Information supplied.
________
Lemma find_first : forall (p : Book -> bool) st b,
  find p st = Some b ->
  exists pre post,
    st = (pre ++ b :: post)%list /\ p b = true /\ forall x, In x pre -> p x = false.
Proof.
  intros p st b. induction st as [|x st IH]; cbn; [discriminate|].
  destruct (p x) eqn:Hx.
  - intros [= ->]. exists [], st. repeat split; [exact Hx | intros ? []].
  - intro H. destruct (IH H) as (pre & post & -> & Hb & Hpre).
    exists (x :: pre), post. repeat split; [exact Hb|].
    intros y [<- | Hy]; [exact Hx | now apply Hpre].
Qed.

Lemma book_handler_number : forall st S v,
  castNumber S = CastTo v ->
  serve st (GET_books_book S)
  = match find (fun b => number_eq v (bookID b)) st with
    | Some b => (mkWorld st 200 [mkResponse 200 (JsonBody (JBook b))], Returns tt)
    | None => (mkWorld st 404 [mkResponse 404 (JsonBody (JString no_book_message))],
               Returns tt)
    end.
Proof.
  intros st S v Hc.
  unfold serve, handler, book_handler, try_catch, bind, Book_findOne.
  cbn [cast cast_cond]. rewrite Hc. cbn [db].
  rewrite find_and_true.
  destruct (find _ st); reflexivity.
Qed.

Lemma book_handler_cast_fails : forall st S,
  castNumber S = CastFails ->
  serve st (GET_books_book S)
  = (mkWorld st 400 [mkResponse 400 (JsonBody (JError invalid_id_message))], Returns tt).
Proof.
  intros st S Hc.
  unfold serve, handler, book_handler, try_catch, bind, Book_findOne.
  cbn [cast cast_cond]. rewrite Hc. reflexivity.
Qed.

(** C5, as the code has it. For an integer [N] that is a double, as
    every integer of magnitude at most 2^53 is (so that the number read
    from its text is [N] itself): if [N] occurs as an id in the
    collection the route answers 200 with one record, the first in store
    order whose id is [N]; if it does not occur the route answers 404
    with the message "Sorry, no books found with that ID :(". *)
Theorem book_by_id :
  forall (st : list Book) (N : Z),
    is_double N = true ->
    (occurs_as_id N st ->
     exists b,
       first_with_id N st b
       /\ serve st (GET_books_book (Z_to_string N))
          = (mkWorld st 200 [mkResponse 200 (JsonBody (JBook b))], Returns tt))
    /\ (~ occurs_as_id N st ->
        serve st (GET_books_book (Z_to_string N))
        = (mkWorld st 404 [mkResponse 404 (JsonBody (JString no_book_message))],
           Returns tt)).
Proof.
  intros st N HN.
  destruct (StringToNumber_Z_to_string N) as (Hne & Hq0).
  destruct (is_double_eq N HN) as (q & Hq1 & Heq).
  assert (Hq : StringToNumber (Z_to_string N) = Finite q) by congruence.
  assert (Hc : castNumber (Z_to_string N) = CastTo (Finite q)).
  { unfold castNumber. rewrite Hq. destruct (Z_to_string N); [now elim Hne | reflexivity]. }
  rewrite (book_handler_number st _ _ Hc). cbn [number_eq].
  destruct (find (fun b => Qeq_bool q (inject_Z (bookID b))) st) as [b|] eqn:Hf.
  - split.
    + intros _. exists b. split; [|reflexivity].
      destruct (find_first _ _ _ Hf) as (pre & post & -> & Hb & Hpre).
      exists pre, post. split; [reflexivity|].
      rewrite Heq in Hb. apply Z.eqb_eq in Hb. split; [now symmetry|].
      intros x Hx E. specialize (Hpre x Hx). rewrite Heq in Hpre.
      apply Z.eqb_neq in Hpre. congruence.
    + intro Hno. exfalso. apply Hno. exists b.
      apply find_some in Hf. destruct Hf as [Hin Hb].
      rewrite Heq in Hb. apply Z.eqb_eq in Hb. now split.
  - split; [|reflexivity].
    intros (b & Hin & Hid). exfalso.
    pose proof (find_none _ _ Hf b Hin) as Hb. cbn in Hb.
    rewrite Heq in Hb. apply Z.eqb_neq in Hb. congruence.
Qed.

Lemma book_by_id_witness :
  (exists b,
      first_with_id 2 shelf b
      /\ serve shelf (GET_books_book "2")
         = (mkWorld shelf 200 [mkResponse 200 (JsonBody (JBook b))], Returns tt))
  /\ serve shelf (GET_books_book "9")
     = (mkWorld shelf 404 [mkResponse 404 (JsonBody (JString no_book_message))],
        Returns tt).
Proof.
  split.
  - apply (proj1 (book_by_id shelf 2 ltac:(vm_compute; reflexivity))).
    exists rowling. split; [right; left; reflexivity | reflexivity].
  - apply (proj2 (book_by_id shelf 9 ltac:(vm_compute; reflexivity))).
    intros (b & Hin & Hid).
    destruct Hin as [<- | [<- | [<- | []]]]; discriminate Hid.
Defined.

(** C5, as stated, fails: the parameter is read as a double.  The
    integer 2^53 + 1 does not occur as an id in a collection that holds
    the id 2^53, but its text is read as 2^53 and the route answers 200
    with that record instead of 404. *)
Lemma book_absent_id_counterexample :
  Z_to_string 9007199254740993 = "9007199254740993"
  /\ is_double 9007199254740993 = false
  /\ ~ occurs_as_id 9007199254740993 [atlas]
  /\ serve [atlas] (GET_books_book "9007199254740993")
     = (mkWorld [atlas] 200 [mkResponse 200 (JsonBody (JBook atlas))], Returns tt)
  /\ bookID atlas = 9007199254740992.
Proof.
  split; [reflexivity|]. split; [vm_compute; reflexivity|]. split.
  - intros (b & [<- | []] & Hid). discriminate Hid.
  - split; [vm_compute; reflexivity | reflexivity].
Qed.

(** *** Which parameters get 400 *)

Lemma digit_facts : forall c d,
  digit_in 10 c = Some d ->
  is_whitespace c = false /\ radix_of_prefix c = None
  /\ Ascii.eqb c "I" = false /\ Ascii.eqb c "+" = false /\ Ascii.eqb c "-" = false.
Proof.
  intros [[] [] [] [] [] [] [] []] d; cbn; intro H;
    try discriminate H; repeat split.
Qed.

Lemma span_digits_all_trim_end : forall s ds,
  span_digits 10 s = (ds, "") -> trim_end s = s.
Proof.
  induction s as [|c s IH]; intros ds H; [reflexivity|].
  cbn [span_digits] in H.
  destruct (digit_in 10 c) as [d|] eqn:Hd; [|discriminate H].
  destruct (span_digits 10 s) as [ds' rest] eqn:Hs.
  injection H as _ Hrest. subst rest.
  apply trim_end_cons; [apply (digit_facts c d Hd) | now apply (IH ds')].
Qed.

Lemma all_decimal_digits_number : forall u,
  all_decimal_digits u = true ->
  trim u = u
  /\ non_decimal_literal u = None
  /\ (forall neg, str_unsigned_decimal_literal neg u <> NaN)
  /\ exists c u', u = String c u' /\ exists d, digit_in 10 c = Some d.
Proof.
  intros u H. unfold all_decimal_digits in H.
  destruct (span_digits 10 u) as [ds rest] eqn:Hs.
  destruct ds as [|d ds]; [discriminate H|].
  destruct rest; [clear H | discriminate H].
  destruct u as [|c u]; [discriminate Hs|].
  pose proof Hs as Hs0.
  cbn [span_digits] in Hs.
  destruct (digit_in 10 c) as [d0|] eqn:Hd; [|discriminate Hs].
  destruct (digit_facts c d0 Hd) as (Hws & Hpre & HI & _ & _).
  repeat split.
  - unfold trim. cbn [trim_start]. rewrite Hws.
    now apply (span_digits_all_trim_end _ (d :: ds)).
  - cbn [non_decimal_literal].
    destruct u as [|p u].
    + destruct c as [[] [] [] [] [] [] [] []]; reflexivity.
    + destruct (span_digits 10 (String p u)) as [ds' rest'] eqn:Hs'.
      cbn [span_digits] in Hs'.
      destruct (digit_in 10 p) as [dp|] eqn:Hp.
      * destruct (digit_facts p dp Hp) as (_ & Hpp & _).
        rewrite Hpp.
        destruct c as [[] [] [] [] [] [] [] []]; reflexivity.
      * injection Hs' as _ Hr. subst rest'. discriminate Hs.
  - intro neg. unfold str_unsigned_decimal_literal.
    cbn [String.eqb]. rewrite HI.
    rewrite Hs0. cbn [app exponent_part]. apply binary64_never_NaN.
  - exists c, u. split; [reflexivity | now exists d0].
Qed.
________
Try it. Copy each line of the records that has "Hpre" in it.

Result below.
  - intro H. destruct (IH H) as (pre & post & -> & Hb & Hpre).
    intros y [<- | Hy]; [exact Hx | now apply Hpre].
      destruct (find_first _ _ _ Hf) as (pre & post & -> & Hb & Hpre).
      intros x Hx E. specialize (Hpre x Hx). rewrite Heq in Hpre.
      apply Z.eqb_neq in Hpre. congruence.
  destruct (digit_facts c d0 Hd) as (Hws & Hpre & HI & _ & _).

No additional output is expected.